* _To do_
Each line of the data below must be given again exactly as written.
=== Record excerpts ===
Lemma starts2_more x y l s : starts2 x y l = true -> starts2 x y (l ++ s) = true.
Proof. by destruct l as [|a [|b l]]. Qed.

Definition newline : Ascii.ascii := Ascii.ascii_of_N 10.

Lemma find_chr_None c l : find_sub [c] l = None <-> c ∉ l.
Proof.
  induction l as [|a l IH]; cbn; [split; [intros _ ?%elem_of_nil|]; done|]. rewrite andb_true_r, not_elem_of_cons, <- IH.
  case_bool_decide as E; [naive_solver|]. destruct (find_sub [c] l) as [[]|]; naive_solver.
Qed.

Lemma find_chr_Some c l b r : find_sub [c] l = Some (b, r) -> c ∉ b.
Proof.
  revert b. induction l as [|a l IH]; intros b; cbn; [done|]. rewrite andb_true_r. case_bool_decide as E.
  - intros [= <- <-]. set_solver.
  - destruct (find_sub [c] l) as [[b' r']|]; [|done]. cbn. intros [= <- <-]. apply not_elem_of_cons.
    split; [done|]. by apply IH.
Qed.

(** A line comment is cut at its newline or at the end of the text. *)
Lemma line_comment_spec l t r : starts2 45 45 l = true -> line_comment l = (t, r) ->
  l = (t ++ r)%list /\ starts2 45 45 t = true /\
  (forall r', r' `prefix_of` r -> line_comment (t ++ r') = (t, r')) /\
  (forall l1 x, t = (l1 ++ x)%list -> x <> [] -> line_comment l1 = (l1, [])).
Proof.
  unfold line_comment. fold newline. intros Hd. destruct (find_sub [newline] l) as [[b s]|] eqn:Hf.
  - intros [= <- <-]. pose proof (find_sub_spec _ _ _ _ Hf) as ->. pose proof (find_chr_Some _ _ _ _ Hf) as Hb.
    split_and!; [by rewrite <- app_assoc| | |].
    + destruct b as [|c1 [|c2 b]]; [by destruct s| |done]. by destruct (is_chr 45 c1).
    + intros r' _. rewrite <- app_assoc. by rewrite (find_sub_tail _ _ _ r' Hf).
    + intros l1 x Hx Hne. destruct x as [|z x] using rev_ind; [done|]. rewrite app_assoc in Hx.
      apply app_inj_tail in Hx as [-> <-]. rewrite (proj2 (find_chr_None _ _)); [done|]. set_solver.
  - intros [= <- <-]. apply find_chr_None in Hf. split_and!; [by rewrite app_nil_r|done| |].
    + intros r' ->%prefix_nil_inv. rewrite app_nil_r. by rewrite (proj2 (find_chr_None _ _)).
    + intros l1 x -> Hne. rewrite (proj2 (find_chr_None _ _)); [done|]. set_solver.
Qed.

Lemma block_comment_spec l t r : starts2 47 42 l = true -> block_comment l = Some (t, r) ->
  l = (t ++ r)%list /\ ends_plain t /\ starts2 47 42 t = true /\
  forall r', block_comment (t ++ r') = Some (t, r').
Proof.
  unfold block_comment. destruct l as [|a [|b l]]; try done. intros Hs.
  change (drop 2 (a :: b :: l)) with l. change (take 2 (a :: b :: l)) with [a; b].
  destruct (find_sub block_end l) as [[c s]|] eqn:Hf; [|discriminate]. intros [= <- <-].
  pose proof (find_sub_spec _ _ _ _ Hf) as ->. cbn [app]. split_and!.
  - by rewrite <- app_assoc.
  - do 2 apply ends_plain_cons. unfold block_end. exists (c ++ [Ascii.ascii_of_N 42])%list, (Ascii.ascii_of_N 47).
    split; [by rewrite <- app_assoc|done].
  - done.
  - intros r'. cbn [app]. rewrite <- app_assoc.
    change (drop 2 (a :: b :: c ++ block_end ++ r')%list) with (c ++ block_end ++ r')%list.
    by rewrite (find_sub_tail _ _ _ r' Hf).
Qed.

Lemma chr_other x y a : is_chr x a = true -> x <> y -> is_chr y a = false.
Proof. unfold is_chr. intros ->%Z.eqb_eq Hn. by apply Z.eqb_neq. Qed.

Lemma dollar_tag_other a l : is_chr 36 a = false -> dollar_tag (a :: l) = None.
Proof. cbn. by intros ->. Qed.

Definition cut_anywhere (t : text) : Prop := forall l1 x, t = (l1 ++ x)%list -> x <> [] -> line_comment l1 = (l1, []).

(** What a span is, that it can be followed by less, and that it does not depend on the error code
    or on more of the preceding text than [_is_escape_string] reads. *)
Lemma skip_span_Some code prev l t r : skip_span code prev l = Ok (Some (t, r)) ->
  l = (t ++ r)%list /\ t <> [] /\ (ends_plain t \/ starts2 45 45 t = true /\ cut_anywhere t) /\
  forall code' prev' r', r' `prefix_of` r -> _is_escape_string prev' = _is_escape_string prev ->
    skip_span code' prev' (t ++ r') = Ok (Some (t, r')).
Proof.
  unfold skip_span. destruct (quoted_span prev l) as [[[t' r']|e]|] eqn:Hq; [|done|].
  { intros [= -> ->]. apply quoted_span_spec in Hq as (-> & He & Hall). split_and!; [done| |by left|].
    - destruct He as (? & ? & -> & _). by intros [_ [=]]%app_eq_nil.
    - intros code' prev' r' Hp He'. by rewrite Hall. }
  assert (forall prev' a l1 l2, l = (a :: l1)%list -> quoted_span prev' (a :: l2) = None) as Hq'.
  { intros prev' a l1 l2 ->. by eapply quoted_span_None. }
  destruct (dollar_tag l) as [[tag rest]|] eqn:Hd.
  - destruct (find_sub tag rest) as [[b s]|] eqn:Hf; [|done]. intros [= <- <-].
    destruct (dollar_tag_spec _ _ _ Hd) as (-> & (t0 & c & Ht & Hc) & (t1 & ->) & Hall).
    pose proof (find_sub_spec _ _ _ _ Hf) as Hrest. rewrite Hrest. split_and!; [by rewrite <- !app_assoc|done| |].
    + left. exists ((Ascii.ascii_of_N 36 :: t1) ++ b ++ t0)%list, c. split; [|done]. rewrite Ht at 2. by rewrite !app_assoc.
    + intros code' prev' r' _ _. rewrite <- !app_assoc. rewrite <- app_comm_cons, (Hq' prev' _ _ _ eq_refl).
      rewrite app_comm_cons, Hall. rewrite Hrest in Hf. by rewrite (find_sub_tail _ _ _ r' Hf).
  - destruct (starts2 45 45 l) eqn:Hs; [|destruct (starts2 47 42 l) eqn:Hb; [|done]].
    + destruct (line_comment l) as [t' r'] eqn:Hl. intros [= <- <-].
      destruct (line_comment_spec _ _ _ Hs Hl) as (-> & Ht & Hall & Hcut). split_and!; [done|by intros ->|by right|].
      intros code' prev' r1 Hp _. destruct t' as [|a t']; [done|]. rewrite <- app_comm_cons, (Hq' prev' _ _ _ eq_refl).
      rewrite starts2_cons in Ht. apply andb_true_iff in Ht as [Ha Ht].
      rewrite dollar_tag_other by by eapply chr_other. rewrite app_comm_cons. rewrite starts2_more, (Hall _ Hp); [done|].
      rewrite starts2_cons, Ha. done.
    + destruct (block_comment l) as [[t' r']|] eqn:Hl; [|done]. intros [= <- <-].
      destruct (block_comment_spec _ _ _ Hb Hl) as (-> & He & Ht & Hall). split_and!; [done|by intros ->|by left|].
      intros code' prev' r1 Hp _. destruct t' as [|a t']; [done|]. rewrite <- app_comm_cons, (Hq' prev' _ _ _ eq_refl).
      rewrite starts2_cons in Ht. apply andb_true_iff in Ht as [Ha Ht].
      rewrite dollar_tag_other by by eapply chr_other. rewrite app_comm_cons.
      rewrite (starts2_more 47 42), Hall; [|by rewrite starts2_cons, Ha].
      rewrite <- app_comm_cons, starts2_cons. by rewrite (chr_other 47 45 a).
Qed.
===
* _Response box_
Lemma starts2_more x y l s : starts2 x y l = true -> starts2 x y (l ++ s) = true.
Proof. by destruct l as [|a [|b l]]. Qed.

Definition newline : Ascii.ascii := Ascii.ascii_of_N 10.

Lemma find_chr_None c l : find_sub [c] l = None <-> c ∉ l.
Proof.
  induction l as [|a l IH]; cbn; [split; [intros _ ?%elem_of_nil|]; done|]. rewrite andb_true_r, not_elem_of_cons, <- IH.
  case_bool_decide as E; [naive_solver|]. destruct (find_sub [c] l) as [[]|]; naive_solver.
Qed.

Lemma find_chr_Some c l b r : find_sub [c] l = Some (b, r) -> c ∉ b.
Proof.
  revert b. induction l as [|a l IH]; intros b; cbn; [done|]. rewrite andb_true_r. case_bool_decide as E.
  - intros [= <- <-]. set_solver.
  - destruct (find_sub [c] l) as [[b' r']|]; [|done]. cbn. intros [= <- <-]. apply not_elem_of_cons.
    split; [done|]. by apply IH.
Qed.

(** A line comment is cut at its newline or at the end of the text. *)
Lemma line_comment_spec l t r : starts2 45 45 l = true -> line_comment l = (t, r) ->
  l = (t ++ r)%list /\ starts2 45 45 t = true /\
  (forall r', r' `prefix_of` r -> line_comment (t ++ r') = (t, r')) /\
  (forall l1 x, t = (l1 ++ x)%list -> x <> [] -> line_comment l1 = (l1, [])).
Proof.
  unfold line_comment. fold newline. intros Hd. destruct (find_sub [newline] l) as [[b s]|] eqn:Hf.
  - intros [= <- <-]. pose proof (find_sub_spec _ _ _ _ Hf) as ->. pose proof (find_chr_Some _ _ _ _ Hf) as Hb.
    split_and!; [by rewrite <- app_assoc| | |].
    + destruct b as [|c1 [|c2 b]]; [by destruct s| |done]. by destruct (is_chr 45 c1).
    + intros r' _. rewrite <- app_assoc. by rewrite (find_sub_tail _ _ _ r' Hf).
    + intros l1 x Hx Hne. destruct x as [|z x] using rev_ind; [done|]. rewrite app_assoc in Hx.
      apply app_inj_tail in Hx as [-> <-]. rewrite (proj2 (find_chr_None _ _)); [done|]. set_solver.
  - intros [= <- <-]. apply find_chr_None in Hf. split_and!; [by rewrite app_nil_r|done| |].
    + intros r' ->%prefix_nil_inv. rewrite app_nil_r. by rewrite (proj2 (find_chr_None _ _)).
    + intros l1 x -> Hne. rewrite (proj2 (find_chr_None _ _)); [done|]. set_solver.
Qed.

Lemma block_comment_spec l t r : starts2 47 42 l = true -> block_comment l = Some (t, r) ->
  l = (t ++ r)%list /\ ends_plain t /\ starts2 47 42 t = true /\
  forall r', block_comment (t ++ r') = Some (t, r').
Proof.
  unfold block_comment. destruct l as [|a [|b l]]; try done. intros Hs.
  change (drop 2 (a :: b :: l)) with l. change (take 2 (a :: b :: l)) with [a; b].
  destruct (find_sub block_end l) as [[c s]|] eqn:Hf; [|discriminate]. intros [= <- <-].
  pose proof (find_sub_spec _ _ _ _ Hf) as ->. cbn [app]. split_and!.
  - by rewrite <- app_assoc.
  - do 2 apply ends_plain_cons. unfold block_end. exists (c ++ [Ascii.ascii_of_N 42])%list, (Ascii.ascii_of_N 47).
    split; [by rewrite <- app_assoc|done].
  - done.
  - intros r'. cbn [app]. rewrite <- app_assoc.
    change (drop 2 (a :: b :: c ++ block_end ++ r')%list) with (c ++ block_end ++ r')%list.
    by rewrite (find_sub_tail _ _ _ r' Hf).
Qed.

Lemma chr_other x y a : is_chr x a = true -> x <> y -> is_chr y a = false.
Proof. unfold is_chr. intros ->%Z.eqb_eq Hn. by apply Z.eqb_neq. Qed.

Lemma dollar_tag_other a l : is_chr 36 a = false -> dollar_tag (a :: l) = None.
Proof. cbn. by intros ->. Qed.

Definition cut_anywhere (t : text) : Prop := forall l1 x, t = (l1 ++ x)%list -> x <> [] -> line_comment l1 = (l1, []).

(** What a span is, that it can be followed by less, and that it does not depend on the error code
    or on more of the preceding text than [_is_escape_string] reads. *)
Lemma skip_span_Some code prev l t r : skip_span code prev l = Ok (Some (t, r)) ->
  l = (t ++ r)%list /\ t <> [] /\ (ends_plain t \/ starts2 45 45 t = true /\ cut_anywhere t) /\
  forall code' prev' r', r' `prefix_of` r -> _is_escape_string prev' = _is_escape_string prev ->
    skip_span code' prev' (t ++ r') = Ok (Some (t, r')).
Proof.
  unfold skip_span. destruct (quoted_span prev l) as [[[t' r']|e]|] eqn:Hq; [|done|].
  { intros [= -> ->]. apply quoted_span_spec in Hq as (-> & He & Hall). split_and!; [done| |by left|].
    - destruct He as (? & ? & -> & _). by intros [_ [=]]%app_eq_nil.
    - intros code' prev' r' Hp He'. by rewrite Hall. }
  assert (forall prev' a l1 l2, l = (a :: l1)%list -> quoted_span prev' (a :: l2) = None) as Hq'.
  { intros prev' a l1 l2 ->. by eapply quoted_span_None. }
  destruct (dollar_tag l) as [[tag rest]|] eqn:Hd.
  - destruct (find_sub tag rest) as [[b s]|] eqn:Hf; [|done]. intros [= <- <-].
    destruct (dollar_tag_spec _ _ _ Hd) as (-> & (t0 & c & Ht & Hc) & (t1 & ->) & Hall).
    pose proof (find_sub_spec _ _ _ _ Hf) as Hrest. rewrite Hrest. split_and!; [by rewrite <- !app_assoc|done| |].
    + left. exists ((Ascii.ascii_of_N 36 :: t1) ++ b ++ t0)%list, c. split; [|done]. rewrite Ht at 2. by rewrite !app_assoc.
    + intros code' prev' r' _ _. rewrite <- !app_assoc. rewrite <- app_comm_cons, (Hq' prev' _ _ _ eq_refl).
      rewrite app_comm_cons, Hall. rewrite Hrest in Hf. by rewrite (find_sub_tail _ _ _ r' Hf).
  - destruct (starts2 45 45 l) eqn:Hs; [|destruct (starts2 47 42 l) eqn:Hb; [|done]].
    + destruct (line_comment l) as [t' r'] eqn:Hl. intros [= <- <-].
      destruct (line_comment_spec _ _ _ Hs Hl) as (-> & Ht & Hall & Hcut). split_and!; [done|by intros ->|by right|].
      intros code' prev' r1 Hp _. destruct t' as [|a t']; [done|]. rewrite <- app_comm_cons, (Hq' prev' _ _ _ eq_refl).
      rewrite starts2_cons in Ht. apply andb_true_iff in Ht as [Ha Ht].
      rewrite dollar_tag_other by by eapply chr_other. rewrite app_comm_cons. rewrite starts2_more, (Hall _ Hp); [done|].
      rewrite starts2_cons, Ha. done.
    + destruct (block_comment l) as [[t' r']|] eqn:Hl; [|done]. intros [= <- <-].
      destruct (block_comment_spec _ _ _ Hb Hl) as (-> & He & Ht & Hall). split_and!; [done|by intros ->|by left|].
      intros code' prev' r1 Hp _. destruct t' as [|a t']; [done|]. rewrite <- app_comm_cons, (Hq' prev' _ _ _ eq_refl).
      rewrite starts2_cons in Ht. apply andb_true_iff in Ht as [Ha Ht].
      rewrite dollar_tag_other by by eapply chr_other. rewrite app_comm_cons.
      rewrite (starts2_more 47 42), Hall; [|by rewrite starts2_cons, Ha].
      rewrite <- app_comm_cons, starts2_cons. by rewrite (chr_other 47 45 a).
Qed.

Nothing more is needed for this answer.